> Material supplied:
◇ ◇ ◇ ◇
(** X12 at a configuration with [parent_timestamp] 0. *)
Lemma X12_witness :
  intValidationNotNegative (schema.VInt 0) "parent_timestamp" = Some ([], [])
  /\ exists cfg diags d' meta',
       resourceBranchCreate utcOnly
         (schema.mkResourceData ""
            (<["project_id" := schema.VString "p1"]>
             (<["parent_timestamp" := schema.VInt 0]> ∅)))
         (fakeMeta rootBranch None)
       = Some (diags, d', meta')
       /\ calls meta' = [neon.CallCreate "p1" cfg]
       /\ neon.create_ParentTimestamp (neon.create_Branch cfg) = None.
Proof.
  split; [reflexivity|].
  exact (X12_validated_timestamp_in_payload utcOnly
           (schema.mkResourceData ""
              (<["project_id" := schema.VString "p1"]>
               (<["parent_timestamp" := schema.VInt 0]> ∅)))
           (fakeMeta rootBranch None) 0 eq_refl eq_refl).
Defined.

(** X13 at [parent_lsn], which lists [parent_timestamp]. *)
Lemma X13_witness :
  exists s1 s2,
    resourceBranchSchema !! "parent_lsn" = Some s1
    /\ "parent_timestamp" ∈ schema.ConflictsWith s1
    /\ resourceBranchSchema !! "parent_timestamp" = Some s2
    /\ "parent_lsn" ∈ schema.ConflictsWith s2.
Proof.
  eexists.
  assert (Hin : "parent_timestamp" ∈ ["parent_timestamp"])
    by apply list_elem_of_here.
  destruct (X13_conflicts_are_symmetric "parent_lsn" "parent_timestamp" _
              eq_refl Hin) as (s2 & Hs2 & Hback & _).
  exists s2. split; [reflexivity|]. split; [exact Hin|].
  split; [exact Hs2 | exact Hback].
Defined.

(** ** Round trip of the parent timestamp *)

Lemma Get_int (d : schema.ResourceData) (key : string) :
  keyType key = Some schema.TypeInt -> Get d key = schema.VInt (attrInt d key).
Proof.
  intros Hk. pose proof (Get_typed d key _ Hk) as Ht. unfold attrInt.
  by destruct (Get d key).
Qed.

(** X14: a configured [parent_timestamp] survives Create.  When the payload
    of the create call carries a timestamp and the remote answers with a
    branch whose [ParentTimestamp] is the same instant, in whatever time
    zone, the bag reads the same [parent_timestamp] after Create as before:
    epoch seconds to [time.Time] and back to epoch seconds loses nothing. *)
Theorem X14_parent_timestamp_round_trip {World : Type} (localOffset : Z -> Z)
    (d : schema.ResourceData) (meta : Meta World)
    (cfg : neon.BranchCreateRequest) (t : time.Time)
    (resp : neon.BranchResponse) (w : World) :
  callOf schema.Create d = neon.CallCreate (attrString d "project_id") cfg ->
  neon.create_ParentTimestamp (neon.create_Branch cfg) = Some t ->
  neon.perform (client meta) (callOf schema.Create d) (remote meta)
  = ((resp, None), w) ->
  time.ext (neon.ParentTimestamp (neon.resp_Branch resp)) = time.ext t ->
  in_int64 (attrInt d "parent_timestamp") ->
  exists d',
    resourceBranchCreate localOffset d meta
    = Some ([], d', logged meta (callOf schema.Create d) w)
    /\ Get d' "parent_timestamp" = Get d "parent_timestamp"
    /\ 0 < attrInt d' "parent_timestamp".
Proof.
  intros Hcfg Ht Hc Hext Hin. cbn [callOf] in Hcfg. injection Hcfg as <-.
  cbn [callOf neon.perform] in Hc.
  unfold createPayload in Ht.
  cbn [neon.create_Branch neon.create_ParentTimestamp] in Ht.
  destruct (Z.ltb_spec 0 (attrInt d "parent_timestamp")) as [Hpos|];
    [|discriminate]. injection Ht as <-.
  rewrite resourceBranchCreate_eq. cbv zeta. rewrite Hc.
  eexists. split; [reflexivity|].
  pose proof (Get_branchAttrs localOffset (neon.ID (neon.resp_Branch resp))
                (neon.resp_Branch resp) (schema.attrs d))
    as (_ & _ & _ & Hpt & _).
  cbv zeta in Hpt.
  assert (Eu : time.Unix (neon.ParentTimestamp (neon.resp_Branch resp))
               = attrInt d "parent_timestamp").
  { transitivity (time.Unix (time.Unix_ (attrInt d "parent_timestamp") 0)).
    - unfold time.Unix. by rewrite Hext.
    - by apply Unix_roundtrip. }
  rewrite Eu in Hpt. split.
  - rewrite Hpt. symmetry. by apply Get_int.
  - unfold attrInt at 1. by rewrite Hpt.
Qed.

(** X14 at a Create with [parent_timestamp] 1700000000 that the remote
    answers with a branch forked at that instant. *)
Lemma X14_witness :
  in_int64 (attrInt presentData "parent_timestamp")
  /\ exists d',
       resourceBranchCreate utcOnly presentData (fakeMeta forkedBranch None)
       = Some ([], d',
               logged (fakeMeta forkedBranch None)
                 (callOf schema.Create presentData) tt)
       /\ Get d' "parent_timestamp" = schema.VInt 1700000000.
Proof.
  assert (Hin : in_int64 (attrInt presentData "parent_timestamp")).
  { vm_compute. split; discriminate. }
  split; [exact Hin|].
  destruct (X14_parent_timestamp_round_trip utcOnly presentData
              (fakeMeta forkedBranch None) (createPayload presentData)
              (time.Unix_ 1700000000 0) (neon.mkBranchResponse forkedBranch)
              tt eq_refl eq_refl eq_refl eq_refl Hin)
    as (d' & Hrun & Hpt & _).
  exists d'. split; [exact Hrun | exact Hpt].
Defined.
◇ ◇ ◇ ◇
> What is being asked: Retype exactly the lines of the data above that fall between the line with "(** X14: a configured" and the line with "cbv zeta in Hpt.", inclusive, and add nothing.

> Task solution:
(** X14: a configured [parent_timestamp] survives Create.  When the payload
    of the create call carries a timestamp and the remote answers with a
    branch whose [ParentTimestamp] is the same instant, in whatever time
    zone, the bag reads the same [parent_timestamp] after Create as before:
    epoch seconds to [time.Time] and back to epoch seconds loses nothing. *)
Theorem X14_parent_timestamp_round_trip {World : Type} (localOffset : Z -> Z)
    (d : schema.ResourceData) (meta : Meta World)
    (cfg : neon.BranchCreateRequest) (t : time.Time)
    (resp : neon.BranchResponse) (w : World) :
  callOf schema.Create d = neon.CallCreate (attrString d "project_id") cfg ->
  neon.create_ParentTimestamp (neon.create_Branch cfg) = Some t ->
  neon.perform (client meta) (callOf schema.Create d) (remote meta)
  = ((resp, None), w) ->
  time.ext (neon.ParentTimestamp (neon.resp_Branch resp)) = time.ext t ->
  in_int64 (attrInt d "parent_timestamp") ->
  exists d',
    resourceBranchCreate localOffset d meta
    = Some ([], d', logged meta (callOf schema.Create d) w)
    /\ Get d' "parent_timestamp" = Get d "parent_timestamp"
    /\ 0 < attrInt d' "parent_timestamp".
Proof.
  intros Hcfg Ht Hc Hext Hin. cbn [callOf] in Hcfg. injection Hcfg as <-.
  cbn [callOf neon.perform] in Hc.
  unfold createPayload in Ht.
  cbn [neon.create_Branch neon.create_ParentTimestamp] in Ht.
  destruct (Z.ltb_spec 0 (attrInt d "parent_timestamp")) as [Hpos|];
    [|discriminate]. injection Ht as <-.
  rewrite resourceBranchCreate_eq. cbv zeta. rewrite Hc.
  eexists. split; [reflexivity|].
  pose proof (Get_branchAttrs localOffset (neon.ID (neon.resp_Branch resp))
                (neon.resp_Branch resp) (schema.attrs d))
    as (_ & _ & _ & Hpt & _).
  cbv zeta in Hpt.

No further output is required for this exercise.